→ **Activity**
Where a line below holds the string "assert", copy that line.
#####
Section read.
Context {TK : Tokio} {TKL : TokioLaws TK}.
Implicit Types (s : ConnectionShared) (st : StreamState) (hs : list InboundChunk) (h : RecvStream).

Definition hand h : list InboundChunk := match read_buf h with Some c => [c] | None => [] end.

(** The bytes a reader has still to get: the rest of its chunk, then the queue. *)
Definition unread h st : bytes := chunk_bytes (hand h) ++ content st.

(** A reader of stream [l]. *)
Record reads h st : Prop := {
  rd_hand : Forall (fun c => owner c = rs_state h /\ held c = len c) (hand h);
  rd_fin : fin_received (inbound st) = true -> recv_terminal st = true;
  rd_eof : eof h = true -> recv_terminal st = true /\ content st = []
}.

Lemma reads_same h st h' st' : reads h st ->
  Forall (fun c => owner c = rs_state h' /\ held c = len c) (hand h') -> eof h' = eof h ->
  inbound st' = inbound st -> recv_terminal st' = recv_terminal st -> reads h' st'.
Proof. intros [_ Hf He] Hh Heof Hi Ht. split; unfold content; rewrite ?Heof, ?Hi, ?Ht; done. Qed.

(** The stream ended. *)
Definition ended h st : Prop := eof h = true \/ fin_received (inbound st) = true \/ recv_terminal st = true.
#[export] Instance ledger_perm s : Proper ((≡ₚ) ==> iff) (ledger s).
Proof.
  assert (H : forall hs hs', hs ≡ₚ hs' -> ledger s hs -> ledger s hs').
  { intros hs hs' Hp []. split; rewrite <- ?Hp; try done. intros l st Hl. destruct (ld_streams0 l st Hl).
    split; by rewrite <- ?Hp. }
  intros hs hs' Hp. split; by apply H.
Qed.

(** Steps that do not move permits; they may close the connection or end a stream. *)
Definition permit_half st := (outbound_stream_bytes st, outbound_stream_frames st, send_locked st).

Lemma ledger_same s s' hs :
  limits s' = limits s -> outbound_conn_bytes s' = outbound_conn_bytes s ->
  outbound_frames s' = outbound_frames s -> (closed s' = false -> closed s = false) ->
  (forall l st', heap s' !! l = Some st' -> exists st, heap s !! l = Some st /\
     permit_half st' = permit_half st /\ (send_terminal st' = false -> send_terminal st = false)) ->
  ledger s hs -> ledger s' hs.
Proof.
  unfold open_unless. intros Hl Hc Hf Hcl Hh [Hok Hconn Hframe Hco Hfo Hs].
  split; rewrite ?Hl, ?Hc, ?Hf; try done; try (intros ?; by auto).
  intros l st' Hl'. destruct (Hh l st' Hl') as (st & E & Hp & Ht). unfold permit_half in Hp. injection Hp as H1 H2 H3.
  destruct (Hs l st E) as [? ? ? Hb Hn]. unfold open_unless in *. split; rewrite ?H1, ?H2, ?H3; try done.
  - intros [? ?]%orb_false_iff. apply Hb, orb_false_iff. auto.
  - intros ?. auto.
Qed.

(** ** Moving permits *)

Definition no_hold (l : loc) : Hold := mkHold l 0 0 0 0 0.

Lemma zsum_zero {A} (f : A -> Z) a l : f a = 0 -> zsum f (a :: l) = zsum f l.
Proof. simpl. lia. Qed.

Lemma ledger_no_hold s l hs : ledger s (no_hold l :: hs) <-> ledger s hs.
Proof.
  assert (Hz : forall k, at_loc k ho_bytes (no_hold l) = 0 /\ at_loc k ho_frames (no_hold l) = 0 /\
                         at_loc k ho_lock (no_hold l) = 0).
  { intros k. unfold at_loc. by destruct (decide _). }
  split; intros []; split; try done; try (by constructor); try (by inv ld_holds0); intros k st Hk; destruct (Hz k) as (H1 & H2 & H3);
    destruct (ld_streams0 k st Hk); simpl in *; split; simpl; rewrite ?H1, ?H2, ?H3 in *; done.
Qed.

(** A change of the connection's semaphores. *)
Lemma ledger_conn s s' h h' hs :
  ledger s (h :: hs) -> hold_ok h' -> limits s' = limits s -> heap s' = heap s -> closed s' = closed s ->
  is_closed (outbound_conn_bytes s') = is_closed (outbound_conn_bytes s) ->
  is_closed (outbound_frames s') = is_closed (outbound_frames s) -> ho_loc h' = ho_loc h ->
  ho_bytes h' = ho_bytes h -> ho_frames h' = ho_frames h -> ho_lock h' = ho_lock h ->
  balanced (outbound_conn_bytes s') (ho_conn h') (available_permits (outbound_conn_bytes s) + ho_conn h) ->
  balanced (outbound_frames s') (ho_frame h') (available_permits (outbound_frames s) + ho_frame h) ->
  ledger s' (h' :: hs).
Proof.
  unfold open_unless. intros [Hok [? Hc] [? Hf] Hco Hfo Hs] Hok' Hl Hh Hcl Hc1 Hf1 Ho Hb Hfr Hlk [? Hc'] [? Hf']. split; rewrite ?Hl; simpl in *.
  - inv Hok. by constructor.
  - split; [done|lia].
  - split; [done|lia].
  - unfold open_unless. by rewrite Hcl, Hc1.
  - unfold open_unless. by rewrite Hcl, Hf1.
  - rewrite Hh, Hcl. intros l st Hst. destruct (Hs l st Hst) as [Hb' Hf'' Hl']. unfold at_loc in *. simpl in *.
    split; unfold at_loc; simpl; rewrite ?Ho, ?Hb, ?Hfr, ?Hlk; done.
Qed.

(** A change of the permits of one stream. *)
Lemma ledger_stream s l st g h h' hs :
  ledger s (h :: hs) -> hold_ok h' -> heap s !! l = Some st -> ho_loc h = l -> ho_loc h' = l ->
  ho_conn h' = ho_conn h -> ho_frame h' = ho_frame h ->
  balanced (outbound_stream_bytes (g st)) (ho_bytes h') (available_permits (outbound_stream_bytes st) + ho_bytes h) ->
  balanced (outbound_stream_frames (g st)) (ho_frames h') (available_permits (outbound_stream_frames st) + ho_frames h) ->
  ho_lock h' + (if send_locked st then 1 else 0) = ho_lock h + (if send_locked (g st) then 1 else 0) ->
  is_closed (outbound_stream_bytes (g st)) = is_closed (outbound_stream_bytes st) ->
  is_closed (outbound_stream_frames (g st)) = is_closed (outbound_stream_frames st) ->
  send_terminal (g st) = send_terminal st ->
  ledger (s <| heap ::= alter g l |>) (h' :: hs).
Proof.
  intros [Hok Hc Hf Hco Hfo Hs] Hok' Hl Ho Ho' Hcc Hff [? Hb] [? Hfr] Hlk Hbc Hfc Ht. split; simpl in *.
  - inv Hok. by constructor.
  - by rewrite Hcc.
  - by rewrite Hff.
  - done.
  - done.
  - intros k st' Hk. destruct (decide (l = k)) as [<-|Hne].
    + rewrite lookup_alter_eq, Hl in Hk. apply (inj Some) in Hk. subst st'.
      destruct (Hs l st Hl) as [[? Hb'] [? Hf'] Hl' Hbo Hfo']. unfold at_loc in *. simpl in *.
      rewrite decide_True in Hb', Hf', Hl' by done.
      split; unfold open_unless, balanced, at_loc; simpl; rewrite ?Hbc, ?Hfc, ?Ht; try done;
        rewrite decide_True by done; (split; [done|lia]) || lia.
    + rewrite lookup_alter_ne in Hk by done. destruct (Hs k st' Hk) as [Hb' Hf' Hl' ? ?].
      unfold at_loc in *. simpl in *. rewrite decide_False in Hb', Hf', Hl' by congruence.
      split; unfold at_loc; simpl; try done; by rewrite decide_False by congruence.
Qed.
#####
→ **Expected answer**
  assert (H : forall hs hs', hs ≡ₚ hs' -> ledger s hs -> ledger s hs').
  assert (Hz : forall k, at_loc k ho_bytes (no_hold l) = 0 /\ at_loc k ho_frames (no_hold l) = 0 /\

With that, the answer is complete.